**What is needed:** Begin with the line that holds "destruct (Z.leb_spec 0" and repeat each line after it exactly, ending with the last line of the listing.

**Source records:**
::::

(** ** Page flow *)

Lemma reset_reading_inv (s : Stage) (drawn : list (Card * string)) (r : Z) :
  -1 <= r <= 2 -> (drawn = [] \/ length drawn = 3%nat) ->
  flow_inv (reset_reading s drawn r).
Proof.
  intros Hr Hd. split; [exact Hr|]. split; [exact Hd|]. cbn. congruence.
Qed.

Lemma label_deck_length (deck : Card * Card * Card) : length (label_deck deck) = 3%nat.
Proof. destruct deck as [[c1 c2] c3]. reflexivity. Qed.

Lemma draw_block_shown_spec (fl : Flow) :
  draw_block_shown fl = true ->
  in_draw_stage (stage fl) = true /\ drawn_cards fl <> [].
Proof.
  unfold draw_block_shown. intros H. apply andb_prop in H as [H1 H2].
  split; [exact H1|]. destruct (drawn_cards fl); [discriminate | congruence].
Qed.

Lemma generation_pending_spec (fl : Flow) :
  generation_pending fl = true ->
  in_draw_stage (stage fl) = true /\ drawn_cards fl <> [] /\
  2 <= reveal_index fl /\ reading fl = None.
Proof.
  unfold generation_pending. intros H.
  apply andb_prop in H as [H H3]. apply andb_prop in H as [H1 H2].
  apply draw_block_shown_spec in H1 as [Hs Hd].
  apply Z.leb_le in H2.
  destruct (reading fl); [discriminate|]. auto.
Qed.

Lemma app_step_inv (c : Clock) (uid : string) (fl : Flow) (db : DB) (a : Action) :
  flow_inv fl -> flow_inv (fst (app_step c uid (fl, db) a)).
Proof.
  intros Hinv. pose proof Hinv as (Hr & Hd & Hrd).
  destruct a as [blank| |deck| | | |ai|ai]; cbn [app_step].
  - destruct blank; [exact Hinv|]. apply reset_reading_inv; [lia | left; reflexivity].
  - apply reset_reading_inv; [lia | left; reflexivity].
  - destruct (in_followup_stage (stage fl)); [|exact Hinv].
    apply reset_reading_inv; [lia | right; apply label_deck_length].
  - destruct (draw_block_shown fl); [|exact Hinv].
    destruct (Z.ltb_spec (reveal_index fl) 2); [|exact Hinv].
    apply reset_reading_inv; [lia | exact Hd].
  - destruct (draw_block_shown fl); [|exact Hinv].
    destruct (Z.leb_spec 0 (reveal_index fl)); [|exact Hinv].
    apply reset_reading_inv; [lia | exact Hd].
  - destruct (draw_block_shown fl); [|exact Hinv].
    apply reset_reading_inv; [lia | left; reflexivity].
  - destruct (generation_pending fl) eqn:Hp; [|exact Hinv].
    apply generation_pending_spec in Hp as (Hs & Hne & H2 & _).
    assert (H3 : length (drawn_cards fl) = 3%nat) by (destruct Hd; [congruence | assumption]).
    destruct (generate_reading c db uid ai) as [o db1].
    destruct o as [| |deep]; [exact Hinv | exact Hinv|].
    destruct ai; cbn [fst];
      (split; [cbn; lia|]; split; [cbn; right; exact H3|]);
      intros _; cbn; repeat split; (lia || assumption || reflexivity).
  - destruct (reading fl) as [rd|] eqn:Er; cbn [andb]; [|exact Hinv].
    destruct (negb (reading_is_deep fl) && (0 <? get_deep_credits db uid)); [|exact Hinv].
    destruct (consume_deep_credit c db uid 1) as [ok db1].
    destruct ok; cbn [negb]; [|exact Hinv].
    destruct (Hrd ltac:(congruence)) as (H2 & H3 & Hs).
    split; [cbn; lia|]. split; [cbn; exact Hd|].
    intros _. cbn. auto.
Qed.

::::

**Solution for this task:**
    destruct (Z.leb_spec 0 (reveal_index fl)); [|exact Hinv].
    apply reset_reading_inv; [lia | exact Hd].
  - destruct (draw_block_shown fl); [|exact Hinv].
    apply reset_reading_inv; [lia | left; reflexivity].
  - destruct (generation_pending fl) eqn:Hp; [|exact Hinv].
    apply generation_pending_spec in Hp as (Hs & Hne & H2 & _).
    assert (H3 : length (drawn_cards fl) = 3%nat) by (destruct Hd; [congruence | assumption]).
    destruct (generate_reading c db uid ai) as [o db1].
    destruct o as [| |deep]; [exact Hinv | exact Hinv|].
    destruct ai; cbn [fst];
      (split; [cbn; lia|]; split; [cbn; right; exact H3|]);
      intros _; cbn; repeat split; (lia || assumption || reflexivity).
  - destruct (reading fl) as [rd|] eqn:Er; cbn [andb]; [|exact Hinv].
    destruct (negb (reading_is_deep fl) && (0 <? get_deep_credits db uid)); [|exact Hinv].
    destruct (consume_deep_credit c db uid 1) as [ok db1].
    destruct ok; cbn [negb]; [|exact Hinv].
    destruct (Hrd ltac:(congruence)) as (H2 & H3 & Hs).
    split; [cbn; lia|]. split; [cbn; exact Hd|].
    intros _. cbn. auto.
Qed.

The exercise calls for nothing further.